With reference to FIG. 1, a ducted fan gas turbine engine generally indicated at 10 has a principal and rotational axis X-X. The engine comprises, in axial flow series, an air intake 11, a propulsive fan 12, an intermediate pressure compressor 13, a high-pressure compressor 14, combustion equipment 15, a high-pressure turbine 16, and intermediate pressure turbine 17, a low-pressure turbine 18 and a core engine exhaust nozzle 19. A nacelle 21 generally surrounds the engine 10 and defines the intake 11, a bypass duct 22 and a bypass exhaust nozzle 23.
The gas turbine engine 10 works in a conventional manner so that air entering the intake 11 is accelerated by the fan 12 to produce two air flows: a first air flow A into the intermediate pressure compressor 14 and a second air flow B which passes through the bypass duct 22 to provide propulsive thrust. The intermediate pressure compressor 13 compresses the air flow A directed into it before delivering that air to the high pressure compressor 14 where further compression takes place.
The compressed air exhausted from the high-pressure compressor 14 is directed into the combustion equipment 15 where it is mixed with fuel and the mixture combusted. The resultant hot combustion products then expand through, and thereby drive the high, intermediate and low-pressure turbines 16, 17, 18 before being exhausted through the nozzle 19 to provide additional propulsive thrust. The high, intermediate and low-pressure turbines respectively drive the high and intermediate pressure compressors 14, 13 and the fan 12 by suitable interconnecting shafts.

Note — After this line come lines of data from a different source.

(** X7. The merged profile, when the remote snapshot has one: every property
    is the remote one when the remote profile has it and the local one
    otherwise; [lastModified] is always set, to the larger of the two sides'
    values, a missing one counting as zero; one line is logged. *)
Theorem userProfile_overlay (L R : snapshot) (res : merge_result)
    (rp : Profile.t) :
  mergeWalletData L R = Some res →
  userProfile R = Some rp →
  ∃ mp, userProfile (merged res) = Some mp ∧
        (∀ k, Profile.fields mp !! k
              = match Profile.fields rp !! k with
                | Some v => Some v
                | None => userProfile L ≫= λ lp, Profile.fields lp !! k
                end) ∧
        Profile.lastModified mp
        = Some (Z.max (default 0 (userProfile L ≫= Profile.lastModified))
                      (default 0 (Profile.lastModified rp))) ∧
        MergedUserProfile ∈ mergeLog res.
Proof.
  intros Hres HR.
  apply mergeWalletData_inv in Hres as (_ & _ & Hup & _ & _ & lines & _ & Hlog).
  rewrite HR in Hup, Hlog. simpl in *. eexists. split; [exact Hup|].
  simpl. split; [|split].
  - intros k. rewrite lookup_union.
    destruct (Profile.fields rp !! k) as [v|]; simpl.
    + by destruct (from_option Profile.fields ∅ (userProfile L) !! k).
    + destruct (userProfile L) as [lp|]; simpl.
      * by destruct (Profile.fields lp !! k).
      * by rewrite lookup_empty.
  - by rewrite !num_or_zero.
  - rewrite Hlog. rewrite !elem_of_app. right. right. constructor.
Qed.

Lemma userProfile_overlay_witness :
  ∃ res, mergeWalletData S_prof S_prof = Some res ∧
  ∃ mp, userProfile (merged res) = Some mp ∧
        Profile.fields mp !! "name" = Some "Ann" ∧
        Profile.lastModified mp = Some 0.
Proof.
  assert (is_Some (mergeWalletData S_prof S_prof)) as [res Hres]
    by (vm_compute; eexists; reflexivity).
  exists res. split; [exact Hres|].
  destruct (userProfile_overlay S_prof S_prof res
              (Profile.mk {["name" := "Ann"]} None) Hres eq_refl)
    as (mp & Hmp & Hfields & Hlm & _).
  exists mp. split; [exact Hmp|]. split; [|exact Hlm].
  rewrite (Hfields "name"). reflexivity.
Defined.

(** ** Merging the same remote snapshot again *)

Lemma mergeById_NoDup added updated (l r : list Item.t) :
  NoDup (ids l) → NoDup (ids r) → NoDup (ids (mergeById added updated l r).1).
Proof.
  intros Hl Hr. rewrite mergeById_ids. apply NoDup_app. split; [done|]. split.
  - intros k Hk Hk'. unfold ids in Hk'.
    apply list_elem_of_fmap in Hk' as (y & -> & Hy).
    by apply list_elem_of_filter in Hy as [Hout _].
  - by apply NoDup_ids_filter.
Qed.

Lemma winner_not_older (x y : Item.t) :
  ¬ getTimestamp (winner x y) < getTimestamp y.
Proof. unfold winner. destruct (decide _); lia. Qed.

Lemma mergeById_stable added updated (l r : list Item.t) :
  NoDup (ids l) → NoDup (ids r) →
  (mergeById added updated (mergeById added updated l r).1 r).1
  = (mergeById added updated l r).1.
Proof.
  intros Hl Hr.
  rewrite (mergeById_closed_form added updated (mergeById added updated l r).1)
    by by apply mergeById_NoDup.
  rewrite filter_none, app_nil_r.
  - rewrite <- (list_fmap_id (mergeById added updated l r).1) at 2.
    apply list_fmap_ext. intros i z Hz. simpl.
    apply list_elem_of_lookup_2 in Hz.
    apply resolve_no_override. intros y Hy Hid.
    rewrite mergeById_closed_form in Hz by done.
    apply elem_of_app in Hz as [Hz|Hz].
    + apply list_elem_of_fmap in Hz as (x & -> & Hx).
      rewrite resolve_id in Hid.
      rewrite (resolve_unique r x y) by done. apply winner_not_older.
    + apply list_elem_of_filter in Hz as [_ Hz].
      rewrite (ids_inj r y z) by done. lia.
  - intros y Hy Hout. apply Hout. by apply mergeById_keeps_ids; right.
Qed.

Lemma mergeAppendOnly_stable (l r : list Item.t) :
  (mergeAppendOnly (mergeAppendOnly l r).1 r).1 = (mergeAppendOnly l r).1.
Proof.
  rewrite (mergeAppendOnly_closed_form (mergeAppendOnly l r).1).
  rewrite filter_none; [by rewrite app_nil_r|].
  intros y Hy Hout. apply Hout. rewrite mergeAppendOnly_closed_form.
  unfold ids. rewrite fmap_app. apply elem_of_app.
  destruct (decide (Item.id y ∈ ids l)) as [Hin|Hnew]; [by left|right].
  apply elem_of_ids. by apply list_elem_of_filter.
Qed.

Lemma filter_all {A} (P : A → Prop) `{∀ x, Decision (P x)} (l : list A) :
  (∀ x, x ∈ l → P x) → filter P l = l.
Proof.
  induction l as [|x l IH]; [done|]. intros Hl. rewrite filter_cons.
  rewrite decide_True by (apply Hl; constructor). f_equal.
  apply IH. intros y Hy. apply Hl. by constructor.
Qed.

Lemma mergeCategories_stable (l r : list Item.t) :
  NoDup (ids l) → NoDup (ids r) →
  (mergeCategories (mergeCategories l r).1 r).1 = (mergeCategories l r).1.
Proof.
  intros Hl Hr.
  rewrite (mergeCategories_fst (mergeCategories l r).1), !(mergeCategories_fst l r).
  set (U := (mergeById _ _ (filter _ l) (filter _ r)).1).
  assert (∀ z, z ∈ U → Item.isDefault z = false) as HU.
  { intros z Hz. apply mergeById_from_inputs in Hz as [Hz|Hz];
      by apply list_elem_of_filter in Hz as [? _]. }
  rewrite !filter_app, list_filter_filter.
  rewrite (filter_none _ U) by (intros z Hz; rewrite (HU z Hz); done).
  rewrite (filter_all _ U) by done.
  rewrite (filter_none _ (filter _ l)).
  2:{ intros z Hz Hd. apply list_elem_of_filter in Hz as [Hd' _]. congruence. }
  rewrite app_nil_r. simpl. f_equal.
  - apply list_filter_iff. tauto.
  - subst U. apply mergeById_stable; by apply NoDup_ids_filter.
Qed.

Lemma mergeOf_stable (c : collection) (l r : list Item.t) :
  (timestamped c → NoDup (ids l) ∧ NoDup (ids r)) →
  (mergeOf c (mergeOf c l r).1 r).1 = (mergeOf c l r).1.
Proof.
  intros Hnd.
  destruct c; simpl;
    try (destruct Hnd as [Hl Hr]; [done|]; by apply mergeById_stable).
  - destruct Hnd as [Hl Hr]; [done|]. by apply mergeCategories_stable.
  - apply mergeAppendOnly_stable.
Qed.

Lemma snapshot_ext (s t : snapshot) :
  (∀ c, field c s = field c t) →
  userProfile s = userProfile t →
  emergencyFund s = emergencyFund t →
  exportedAt s = exportedAt t →
  s = t.
Proof.
  destruct s, t. simpl. intros Hf -> -> ->.
  pose proof (Hf Transactions) as H1. pose proof (Hf Budgets) as H2.
  pose proof (Hf Goals) as H3. pose proof (Hf Categories) as H4.
  pose proof (Hf DebtAccounts) as H5. pose proof (Hf CreditAccounts) as H6.
  pose proof (Hf DebtCreditTransactions) as H7. simpl in *. by subst.
Qed.

(** X5. Downloading the same remote snapshot twice changes nothing the
    second time: when no id occurs twice within a collection merged by
    timestamp, on either side, merging the result of [mergeWalletData L R]
    with [R] again returns, and returns that same snapshot. *)
Theorem merge_again_is_stable (L R : snapshot) (res : merge_result) :
  mergeWalletData L R = Some res →
  (∀ c, timestamped c → NoDup (ids (entries (field c L)))) →
  (∀ c, timestamped c → NoDup (ids (entries (field c R)))) →
  ∃ res', mergeWalletData (merged res) R = Some res' ∧
          merged res' = merged res.
Proof.
  intros Hres HL HR.
  apply mergeWalletData_inv in Hres as (Hf & Hef & Hup & Hex & _).
  destruct (mergeWalletData (merged res) R) as [res'|] eqn:Hres'.
  2:{ apply mergeWalletData_throws_iff in Hres' as (c & Hc & r & Hr).
      destruct (Hf c) as [lg Hm]. rewrite Hr in Hm.
      unfold mergeCollection in Hm.
      destruct (localArray (field c L)); simpl in Hm; [|done].
      destruct (mergeOf c l r). injection Hm as Hm _. congruence. }
  exists res'. split; [done|].
  apply mergeWalletData_inv in Hres' as (Hf' & Hef' & Hup' & Hex' & _).
  apply snapshot_ext.
  - intros c. destruct (Hf c) as [lg Hm]. destruct (Hf' c) as [lg' Hm'].
    destruct (field c R) as [|b|r] eqn:HRc; [by injection Hm'|by injection Hm'|].
    unfold mergeCollection in Hm.
    destruct (localArray (field c L)) as [l|] eqn:Hl; simpl in Hm; [|done].
    apply localArray_entries in Hl.
    assert ((mergeOf c l r).1 = entries (field c (merged res))) as Hfst.
    { destruct (mergeOf c l r). injection Hm as <- _. done. }
    assert (field c (merged res) = Items (mergeOf c l r).1) as Hitems.
    { destruct (mergeOf c l r). injection Hm as <- _. done. }
    rewrite Hitems, mergeCollection_Items in Hm'. injection Hm' as <- _.
    rewrite Hitems. f_equal. apply mergeOf_stable. intros Hts. split.
    + rewrite <- Hl. by apply HL.
    + specialize (HR c Hts). by rewrite HRc in HR.
  - rewrite Hup', Hup. unfold mergeUserProfile.
    destruct (userProfile R) as [rp|]; [|done]. simpl. do 2 f_equal.
    + by rewrite (assoc_L (∪)), (idemp_L (∪)).
    + rewrite (num_or_zero (Some _)). simpl. f_equal. lia.
  - rewrite Hef', Hef. unfold mergeEmergencyFund.
    destruct (emergencyFund R) as [b|]; [|done].
    destruct (decide (num_or (emergencyFund L) 0 < b)) as [Hlt|Hge]; simpl.
    + rewrite num_or_zero. simpl. rewrite decide_False by lia.
      by destruct (decide (b < b)).
    + destruct (decide (b < num_or (emergencyFund L) 0)); simpl;
        rewrite decide_False by done; by destruct (decide _).
  - by rewrite Hex'.
Qed.

Lemma merge_again_is_stable_witness :
  mergeWalletData localA remoteA = Some resultA ∧
  ∃ res', mergeWalletData (merged resultA) remoteA = Some res' ∧
          merged res' = merged resultA.
Proof.
  split; [reflexivity|].
  apply (merge_again_is_stable localA remoteA resultA).
  - reflexivity.
  - intros c _. destruct c; simpl; repeat constructor.
    rewrite list_elem_of_In. simpl. tauto.
  - intros c _. destruct c; simpl; repeat constructor;
      rewrite ?list_elem_of_In; simpl; intros Hin;
      repeat (destruct Hin as [Hin|Hin]; [discriminate Hin|]); exact Hin.
Defined.

(** ** Downloading one's own upload *)

(** X22. A device that merges its wallet with the snapshot it uploaded
    itself (the wallet without default categories and without debt/credit
    transactions) gets its own wallet back, when no id occurs twice within a
    collection: every collection other than the categories and the emergency
    fund are unchanged, the categories are the wallet's with the default ones
    moved to the front, and the profile is the wallet's with [lastModified]
    set. *)
Theorem merge_with_own_upload (S : snapshot) (l : list Item.t) (t now : Z) :
  categories S = Items l →
  (∀ c, timestamped c → NoDup (ids (entries (field c S)))) →
  ∃ res,
    mergeWalletData (localDataOf S t)
      (uploadedData S (filter (λ cat, Item.isDefault cat = false) l) now)
      = Some res ∧
    (∀ c, c ≠ Categories → field c (merged res) = field c S) ∧
    categories (merged res) = defaultsFirst (categories S) ∧
    emergencyFund (merged res) = emergencyFund S ∧
    userProfile (merged res) = stamped <$> userProfile S ∧
    exportedAt (merged res) = t.
Proof.
  intros Hcat Hnd.
  set (U := uploadedData S (filter (λ cat, Item.isDefault cat = false) l) now).
  assert (∀ c, timestamped c → ∀ l', field c S = Items l' → NoDup (ids l'))
    as Hnd'.
  { intros c Hc l' Hl'. specialize (Hnd c Hc). by rewrite Hl' in Hnd. }
  destruct (mergeWalletData (localDataOf S t) U) as [res|] eqn:Hres.
  2:{ apply mergeWalletData_throws_iff in Hres as (c & Hc & r & Hr).
      rewrite field_localDataOf in Hc.
      destruct c; simpl in Hr, Hc; congruence. }
  exists res. split; [done|].
  apply mergeWalletData_inv in Hres as (Hf & Hef & Hup & Hex & _).
  repeat split.
  - intros c Hc. destruct (Hf c) as [lg Hm].
    rewrite field_localDataOf in Hm.
    assert (c = DebtCreditTransactions ∨ field c U = field c S) as [->|HU]
      by (destruct c; first [by destruct Hc | by left | by right]).
    { simpl in Hm. unfold mergeCollection in Hm. by injection Hm. }
    rewrite HU in Hm.
    destruct (field c S) as [|b|l'] eqn:HS;
      [by injection Hm|by injection Hm|].
    rewrite mergeCollection_Items in Hm. injection Hm as <- _. f_equal.
    destruct c; unfold mergeOf; try done;
      try (apply mergeById_self; eapply Hnd'; [|exact HS]; done).
  - destruct (Hf Categories) as [lg Hm]. rewrite field_localDataOf in Hm.
    unfold U in Hm. cbn [field uploadedData categories] in Hm.
    rewrite Hcat in Hm |- *.
    rewrite mergeCollection_Items in Hm. injection Hm as <- _.
    cbn [mergeOf defaultsFirst]. f_equal. rewrite mergeCategories_fst. f_equal.
    assert (filter (λ c, Item.isDefault c = false)
              (filter (λ cat, Item.isDefault cat = false) l)
            = filter (λ cat, Item.isDefault cat = false) l) as ->
      by (rewrite list_filter_filter; apply list_filter_iff; tauto).
    apply mergeById_self, NoDup_ids_filter. by apply (Hnd' Categories).
  - rewrite Hef. simpl. unfold mergeEmergencyFund.
    destruct (emergencyFund S) as [f|]; [|done].
    destruct (decide (num_or (Some f) 0 < f)) as [Hlt|_];
      [|by destruct (decide _)].
    rewrite num_or_zero in Hlt. simpl in Hlt. lia.
  - rewrite Hup. simpl. unfold mergeUserProfile.
    destruct (userProfile S) as [p|]; [|done]. simpl. unfold stamped.
    do 2 f_equal.
    + apply (idemp_L (∪)).
    + by rewrite Z.max_id, num_or_zero.
  - done.
Qed.

Lemma merge_with_own_upload_witness :
  ∃ res,
    mergeWalletData (localDataOf S_cat 7)
      (uploadedData S_cat
         (filter (λ cat, Item.isDefault cat = false) [catUser; catDefault]) 9)
      = Some res ∧
    categories (merged res) = Items [catDefault; catUser] ∧
    exportedAt (merged res) = 7.
Proof.
  destruct (merge_with_own_upload S_cat [catUser; catDefault] 7 9 eq_refl)
    as (res & Hres & _ & Hcat & _ & _ & Hex).
  { intros c _. destruct c; simpl; repeat constructor;
      rewrite ?list_elem_of_In; simpl; intros Hin;
      repeat (destruct Hin as [Hin|Hin]; [discriminate Hin|]); exact Hin. }
  exists res. split; [exact Hres|]. split; [exact Hcat|exact Hex].
Defined.
(** The same environment with other revocation fuses. *)
Definition with_revocations (e : Env) (ecc lms mldsa : Z) : Env :=
  {| sha384_digest := sha384_digest e;
     sha512_digest := sha512_digest e;
     ecc384_verify := ecc384_verify e;
     lms_verify := lms_verify e;
     mldsa87_verify := mldsa87_verify e;
     vendor_pub_key_info_digest_fuses := vendor_pub_key_info_digest_fuses e;
     vendor_ecc_pub_key_revocation := ecc;
     vendor_lms_pub_key_revocation := lms;
     vendor_mldsa_pub_key_revocation := mldsa;
     owner_pub_key_digest_fuses := owner_pub_key_digest_fuses e;
     anti_rollback_disable := anti_rollback_disable e;
     dev_lifecycle := dev_lifecycle e;
     vendor_ecc_pub_key_idx_dv := vendor_ecc_pub_key_idx_dv e;
     vendor_pqc_pub_key_idx_dv := vendor_pqc_pub_key_idx_dv e;
     owner_pub_key_digest_dv := owner_pub_key_digest_dv e;
     get_fmc_digest_dv := get_fmc_digest_dv e;
     fw_fuse_svn := fw_fuse_svn e;
     iccm_range := iccm_range e;
     pqc_key_type_fuse := pqc_key_type_fuse e |}.

Definition descriptor (count : Z) : KeyDescriptor :=
  {| version := 1; key_type := 3; key_hash_count := count; key_hash := [0; 0; 0; 0] |}.

Definition preamble_with (ecc_count ecc_idx pqc_count pqc_idx : Z) : ImagePreamble :=
  {| ecc_key_descriptor := descriptor ecc_count;
     pqc_key_descriptor := descriptor pqc_count;
     vendor_ecc_pub_key_idx := ecc_idx;
     vendor_pqc_pub_key_idx := pqc_idx;
     vendor_ecc_active_pub_key := {| ecc_x := 1; ecc_y := 1 |};
     vendor_pqc_active_pub_key := 7;
     vendor_ecc_sig := {| sig_r := 5; sig_s := 5 |};
     vendor_pqc_sig := 9;
     owner_ecc_pub_key := {| ecc_x := 2; ecc_y := 2 |};
     owner_pqc_pub_key := 8;
     owner_ecc_sig := {| sig_r := 6; sig_s := 6 |};
     owner_pqc_sig := 9 |}.

Definition toc_entry (la off sz : Z) : ImageTocEntry :=
  {| load_addr := la; entry_point := la; offset := off; size := sz; digest := 0 |}.

Definition manifest_with (fw_svn : Z) (p : ImagePreamble) : ImageManifest :=
  {| marker := 0x324E4D43;
     manifest_size := 100;
     pqc_key_type := 3;
     preamble := p;
     header := {| hdr_vendor_ecc_pub_key_idx := 0; hdr_vendor_pqc_pub_key_idx := 0;
                  svn := fw_svn; toc_len := 2; toc_digest := 0 |};
     fmc := toc_entry 0x40000000 100 100;
     runtime := toc_entry 0x40001000 200 100 |}.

Engine operating conditions vary throughout a flight as e.g. ambient temperature, pressure, Mach number and power output level vary. Variation of any of these conditions can cause the engine dynamics to respond in a significantly nonlinear manner. Further, it is also necessary to ensure that the engine operates safely within its own limits. Thus an aim of engine control is thus to obtain optimum engine efficiency for a given operating condition while respecting operational constraints.
Modern engines are based on digital electronics, the collection of control system elements often being referred to as a Full Authority Digital Electronic Controller (FADEC). At the heart of the FADEC is an Engine Electronic Controller (EEC). The EEC receives measurements from onboard sensors, the measurements providing data on engine performance variables, such as gas pressures and temperatures, and on engine state variables, such as rotor speeds and metal temperatures. The EEC then uses these measurements to determine values for engine control variables, such as fuel flow, valve positions, inlet guide vane position, in accordance with a desired power output, but while staying within operational constraints. Although the engine may display nonlinear behaviour, the EEC can seek to achieve optimum values for the engine control variables on the basis, for example, of numerous linear controllers acting in concert.
While this approach has been applied successfully, engine control closer to the optimum may be obtained by the application of predictive control methodologies which take better account of engine nonlinearities.
For example, US 2006/0282177 proposes using quadratic programming for predictive control. More particularly, an algorithm is proposed that provides an interior point method for real-time implementation. The basic method comprises: linearizing a nonlinear model of a gas turbine engine, formulating the quadratic programming problem, solving the problem using the interior point method to compute the control action, and executing the control action.
EP 1538319 describes the application of nonlinear predictive control for a gas turbine application where the aim is to minimize a certain performance index. However, unlike US 2006/0282177, EP 1538319 utilizes a reduced order nonlinear model of a gas turbine engine. To avoid using nonlinear programming, the cost to be optimised is modified to include an exponential term that produces a high penalty when the predicted actuator commands and engine states are near their operating limits. This ensures that the choice of control inputs does not violate engine constraints. To minimize the cost, the patent makes use of an iterative gradient descent approach. As the reduced nonlinear model needs to know the state the engine is in (i.e. all pressures, temperatures etc.) a Kalman filter is used to estimate the unmeasured states from the measured outputs available from the sensors on the engine.
A disadvantage of US 2006/0282177 is its reliance on quadratic programming. Although quadratic programming is guaranteed to converge from a theoretical viewpoint, it is an iterative procedure without a bound on the number of steps required to reach a solution. Therefore implementation of such a controller in a real-time environment for an aerospace gas turbine application presents challenges due to the non-deterministic end time. If the algorithm does not converge by a given set time, then the controller has to use whatever solution has been reached by that time. This solution is likely to be sub-optimal, may even not be feasible, and could potentially lead to instability. Thus a controller based on the US 2006/0282177 faces significant certification challenges.
The scheme presented in EP 1538319 also suffers from the disadvantage raised above, as it still relies on an iterative algorithm—albeit a simpler one. In addition, EP 1538319 relies on the extended Kalman filter, which can also suffer from non-convergence issues. Such a scheme would require significant amounts of tuning and would lead to certification challenges due to the non-deterministic end time.